Wednesday, January 09, 2019

Thinking long

Sometimes I try to imagine what the world will be like in 2100. That seems endlessly far away, but it's worth considering there are probably already a billion people alive today who will still be alive then. In particular, I consider the following to be pre-determined elements

  1. There is going to be massive though at present radically unknown levels of global warming. The first order impacts (extreme heat, loss of watersheds from glacial melt, and sea level rise with attendant greater damage to coastal cities from storms) are going to range from very serious to unbelievably catastrophic if we both fail to seriously abate GHG emissions and some of the more alarming feedback loops go into effect.
  2. There will be a great deal of population growth between now and the middle of the century, almost all of it in the cities of the global south; combined with climate change, this makes mass migration and population displacement of a scale unseen since the 16th century a virtual certainty.
  3. Human bio-engineering in multiple registers is coming.

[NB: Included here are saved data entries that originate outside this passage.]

Lemma quoted_line key name : sforall line_char key = true -> sforall (fun c => negb (name_dropped c)) name = true -> sforall line_char (quoted_cmd key name) = true.
Proof. intros Hk Hn. unfold quoted_cmd. rewrite !sforall_app, Hk, (sforall_impl _ line_char _ not_dropped_line Hn). done. Qed.
Lemma flag_clean s : sforall (fun c => negb (name_dropped c)) (flag_at (SanitizeTeamName s)) = true.
Proof. unfold flag_at. case_match; [done|]. apply SanitizeTeamName_safe. Qed.

Lemma team_name_line E c line : line ∈ team_name_cmds E c -> sforall line_char line = true.
Proof.
  unfold team_name_cmds. intros Hl.
  destruct (match c with Some _ => _ | None => _ end) as [[[n1 n2] f1] f2] eqn:En.
  assert (sforall (fun c => negb (name_dropped c)) n1 = true /\ sforall (fun c => negb (name_dropped c)) n2 = true /\
          sforall (fun c => negb (name_dropped c)) f1 = true /\ sforall (fun c => negb (name_dropped c)) f2 = true) as (? & ? & ? & ?).
  { destruct c as [c|]; [destruct (scrim c)|]; simplify_eq; split_and!; try done; first [apply SanitizeTeamName_safe | apply flag_clean]. }
  repeat (apply elem_of_cons in Hl as [->|Hl]; [by apply quoted_line|]). by apply elem_of_nil in Hl.
Qed.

Of course, at that time scale, the uncertainties are far more numerous:
  1. How will religion evolve? Will there be anything akin to the global Fourth Great Awakening among Christians which began in the 1970s, or the major growth of political Islam since the 1980s? Or, conversely, will the long secular trend toward secularization resume?
  2. How will the disease context change? Downside possibilities include new diseases/pandemics and the loss of effective antibiotics. Upside possibilities include major biomedical breakthroughs as a result of genomics and AI; these could both happen in parallel.
  3. How will human bio-engineering be rolled out? Only for the rich? Open source free-for-all? Mandated by governments, e.g. genetic “vaccinations”?
  4. In the face of climate change, how will governments (and NGOs?!) address the imperative to pro-active geo-engineering, of what sort with what consequences (both intentional and unintentional)
  5. Will the Fourth Industrial revolution (AI+biotech+robotics+nanotech+new energy) create new jobs and industries faster than it destroys old ones? How will the spoils from the productivity gains be shared? How will the "transitional losers" be treated, and what sorts of political backlash may ensue? 
  6. What will be the global demographic trajectory of the second half of the 21st century? This is both in terms of total population, but more serious will be the question of where all these people are going to go (e.g. the destination for the inevitable migrations).
  7. How will identities transform? Questions of local, national, global, and “ageographic” identities (religious, cohort, professional, gender, etc) are extremely hard to foresee with any certainty at this time-scale.
  8. How will military competition evolve? Will nuclear weapons or other WMD-scale weapons be deployed in anger and at scale between major powers? (This hasn’t happened since 1945, but past returns are no guarantee of future results) What sorts of new military-capable actors will emerge?
  9. What sorts of new political institutions may emerge? At what geographic scales? Which existing ones will fall into irrelevance?